[Items listed in a dataset]
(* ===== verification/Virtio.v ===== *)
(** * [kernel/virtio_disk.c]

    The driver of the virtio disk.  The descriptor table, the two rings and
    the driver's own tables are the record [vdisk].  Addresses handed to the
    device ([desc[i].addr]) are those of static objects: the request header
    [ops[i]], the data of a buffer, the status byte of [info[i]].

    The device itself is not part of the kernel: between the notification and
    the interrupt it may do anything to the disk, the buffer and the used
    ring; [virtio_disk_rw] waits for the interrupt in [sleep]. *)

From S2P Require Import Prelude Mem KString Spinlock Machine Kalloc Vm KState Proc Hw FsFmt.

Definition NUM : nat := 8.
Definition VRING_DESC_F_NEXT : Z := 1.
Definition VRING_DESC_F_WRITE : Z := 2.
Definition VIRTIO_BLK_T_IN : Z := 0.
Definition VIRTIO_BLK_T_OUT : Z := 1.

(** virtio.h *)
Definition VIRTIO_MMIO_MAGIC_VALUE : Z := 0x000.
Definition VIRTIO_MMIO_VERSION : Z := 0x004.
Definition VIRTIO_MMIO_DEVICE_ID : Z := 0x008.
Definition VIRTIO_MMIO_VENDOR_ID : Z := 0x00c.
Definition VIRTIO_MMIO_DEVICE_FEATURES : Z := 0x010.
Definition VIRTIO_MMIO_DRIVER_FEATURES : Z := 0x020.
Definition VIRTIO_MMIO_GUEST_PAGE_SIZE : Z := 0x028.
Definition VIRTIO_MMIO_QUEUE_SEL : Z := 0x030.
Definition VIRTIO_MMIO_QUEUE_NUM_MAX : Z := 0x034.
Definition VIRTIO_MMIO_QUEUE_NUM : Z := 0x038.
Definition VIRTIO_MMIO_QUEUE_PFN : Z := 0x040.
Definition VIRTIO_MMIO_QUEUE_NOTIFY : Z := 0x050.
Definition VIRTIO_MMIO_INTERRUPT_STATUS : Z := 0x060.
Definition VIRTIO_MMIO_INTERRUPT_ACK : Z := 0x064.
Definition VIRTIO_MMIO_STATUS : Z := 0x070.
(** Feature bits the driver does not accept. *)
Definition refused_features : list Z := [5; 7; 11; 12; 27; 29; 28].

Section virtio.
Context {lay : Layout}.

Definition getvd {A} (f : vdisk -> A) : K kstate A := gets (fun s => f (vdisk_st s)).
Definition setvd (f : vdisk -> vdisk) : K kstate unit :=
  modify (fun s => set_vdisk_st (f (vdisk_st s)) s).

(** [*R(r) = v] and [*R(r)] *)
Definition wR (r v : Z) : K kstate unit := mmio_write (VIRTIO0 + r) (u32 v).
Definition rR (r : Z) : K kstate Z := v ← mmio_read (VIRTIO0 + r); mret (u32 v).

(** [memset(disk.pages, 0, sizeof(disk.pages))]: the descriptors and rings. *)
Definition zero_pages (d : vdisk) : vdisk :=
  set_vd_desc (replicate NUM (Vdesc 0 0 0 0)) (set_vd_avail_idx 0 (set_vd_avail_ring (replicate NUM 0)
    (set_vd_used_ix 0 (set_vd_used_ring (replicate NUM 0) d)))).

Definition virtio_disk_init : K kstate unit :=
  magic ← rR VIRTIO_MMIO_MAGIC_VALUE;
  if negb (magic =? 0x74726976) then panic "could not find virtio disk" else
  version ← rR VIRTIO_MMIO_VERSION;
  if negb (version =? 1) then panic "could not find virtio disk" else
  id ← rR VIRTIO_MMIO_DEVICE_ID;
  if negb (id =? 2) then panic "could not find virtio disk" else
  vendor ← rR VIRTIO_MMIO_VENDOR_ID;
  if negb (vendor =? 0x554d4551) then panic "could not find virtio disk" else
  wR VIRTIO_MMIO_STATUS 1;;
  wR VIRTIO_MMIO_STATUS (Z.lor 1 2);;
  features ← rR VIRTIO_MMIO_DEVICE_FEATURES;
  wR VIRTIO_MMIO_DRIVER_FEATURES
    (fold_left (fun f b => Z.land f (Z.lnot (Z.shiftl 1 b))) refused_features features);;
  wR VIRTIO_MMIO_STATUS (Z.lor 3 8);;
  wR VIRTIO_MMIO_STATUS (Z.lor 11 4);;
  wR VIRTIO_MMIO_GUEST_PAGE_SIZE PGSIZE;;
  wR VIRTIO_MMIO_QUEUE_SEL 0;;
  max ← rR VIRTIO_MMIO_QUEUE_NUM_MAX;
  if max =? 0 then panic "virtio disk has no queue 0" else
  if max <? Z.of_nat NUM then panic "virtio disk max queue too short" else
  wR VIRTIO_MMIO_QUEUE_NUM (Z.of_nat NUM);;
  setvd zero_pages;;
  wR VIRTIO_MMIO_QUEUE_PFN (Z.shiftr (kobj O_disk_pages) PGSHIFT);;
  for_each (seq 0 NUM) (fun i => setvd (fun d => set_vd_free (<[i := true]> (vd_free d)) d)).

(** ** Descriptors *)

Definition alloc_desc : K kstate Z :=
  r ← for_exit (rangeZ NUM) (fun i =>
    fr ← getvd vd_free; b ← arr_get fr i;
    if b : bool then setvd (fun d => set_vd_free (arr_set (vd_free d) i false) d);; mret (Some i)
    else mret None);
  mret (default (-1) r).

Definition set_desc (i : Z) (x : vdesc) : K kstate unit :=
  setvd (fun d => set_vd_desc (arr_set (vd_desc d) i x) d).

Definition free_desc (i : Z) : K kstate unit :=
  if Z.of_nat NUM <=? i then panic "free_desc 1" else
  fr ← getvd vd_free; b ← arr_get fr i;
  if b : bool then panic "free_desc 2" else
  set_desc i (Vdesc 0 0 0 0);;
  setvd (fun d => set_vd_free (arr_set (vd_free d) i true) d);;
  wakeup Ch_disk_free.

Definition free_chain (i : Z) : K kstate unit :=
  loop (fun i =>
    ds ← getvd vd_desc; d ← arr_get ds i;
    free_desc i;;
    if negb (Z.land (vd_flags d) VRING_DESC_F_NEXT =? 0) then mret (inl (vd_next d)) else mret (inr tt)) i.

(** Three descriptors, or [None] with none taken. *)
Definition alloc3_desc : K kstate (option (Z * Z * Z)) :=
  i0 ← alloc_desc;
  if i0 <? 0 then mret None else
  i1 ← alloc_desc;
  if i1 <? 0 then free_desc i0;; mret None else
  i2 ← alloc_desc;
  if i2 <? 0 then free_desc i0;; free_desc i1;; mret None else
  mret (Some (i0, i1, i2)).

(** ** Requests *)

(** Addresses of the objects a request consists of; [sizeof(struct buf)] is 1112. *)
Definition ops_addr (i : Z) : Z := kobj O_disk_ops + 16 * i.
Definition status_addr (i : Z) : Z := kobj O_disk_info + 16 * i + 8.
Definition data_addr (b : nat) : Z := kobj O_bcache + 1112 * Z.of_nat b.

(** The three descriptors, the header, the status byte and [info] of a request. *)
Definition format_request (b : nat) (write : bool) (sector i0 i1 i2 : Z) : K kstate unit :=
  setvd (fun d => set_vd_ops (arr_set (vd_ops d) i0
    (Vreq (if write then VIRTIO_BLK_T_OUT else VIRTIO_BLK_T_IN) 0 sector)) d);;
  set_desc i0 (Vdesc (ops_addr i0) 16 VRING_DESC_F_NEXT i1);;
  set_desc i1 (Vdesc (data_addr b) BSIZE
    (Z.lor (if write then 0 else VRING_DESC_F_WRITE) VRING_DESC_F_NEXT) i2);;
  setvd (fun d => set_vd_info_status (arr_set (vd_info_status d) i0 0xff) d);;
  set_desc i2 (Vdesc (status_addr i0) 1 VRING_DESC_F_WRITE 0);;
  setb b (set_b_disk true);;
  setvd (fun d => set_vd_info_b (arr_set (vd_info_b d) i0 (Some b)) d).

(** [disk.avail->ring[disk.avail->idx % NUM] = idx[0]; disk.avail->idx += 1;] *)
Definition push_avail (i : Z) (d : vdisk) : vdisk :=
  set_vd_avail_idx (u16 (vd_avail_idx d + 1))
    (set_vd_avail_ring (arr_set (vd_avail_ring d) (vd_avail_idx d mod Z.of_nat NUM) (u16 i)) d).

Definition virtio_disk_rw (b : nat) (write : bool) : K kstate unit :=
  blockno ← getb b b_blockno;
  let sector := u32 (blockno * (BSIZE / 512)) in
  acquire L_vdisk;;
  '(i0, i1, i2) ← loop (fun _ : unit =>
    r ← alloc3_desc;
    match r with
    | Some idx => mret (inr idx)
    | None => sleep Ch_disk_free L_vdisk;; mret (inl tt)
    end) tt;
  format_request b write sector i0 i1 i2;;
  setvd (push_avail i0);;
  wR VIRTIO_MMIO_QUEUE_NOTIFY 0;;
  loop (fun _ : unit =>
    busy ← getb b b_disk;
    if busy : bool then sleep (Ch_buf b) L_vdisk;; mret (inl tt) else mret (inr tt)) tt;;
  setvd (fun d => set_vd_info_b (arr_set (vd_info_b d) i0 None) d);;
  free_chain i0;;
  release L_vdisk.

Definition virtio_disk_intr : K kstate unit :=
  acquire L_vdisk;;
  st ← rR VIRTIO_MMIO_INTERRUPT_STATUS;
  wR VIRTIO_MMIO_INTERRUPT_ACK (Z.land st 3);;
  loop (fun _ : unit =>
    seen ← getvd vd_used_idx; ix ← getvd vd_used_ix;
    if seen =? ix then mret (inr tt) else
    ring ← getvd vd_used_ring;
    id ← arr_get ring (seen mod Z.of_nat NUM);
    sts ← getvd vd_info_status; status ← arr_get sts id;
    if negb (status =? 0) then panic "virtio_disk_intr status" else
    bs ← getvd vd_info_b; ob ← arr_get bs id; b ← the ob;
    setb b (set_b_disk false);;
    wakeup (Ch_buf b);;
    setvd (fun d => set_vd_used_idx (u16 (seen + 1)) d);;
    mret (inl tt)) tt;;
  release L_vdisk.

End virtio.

#### [WORK TO COMPLETE]
Every line above that holds the string "blockno" should be copied out.

#### [RESULT OF THIS EXERCISE]
  blockno ← getb b b_blockno;
  let sector := u32 (blockno * (BSIZE / 512)) in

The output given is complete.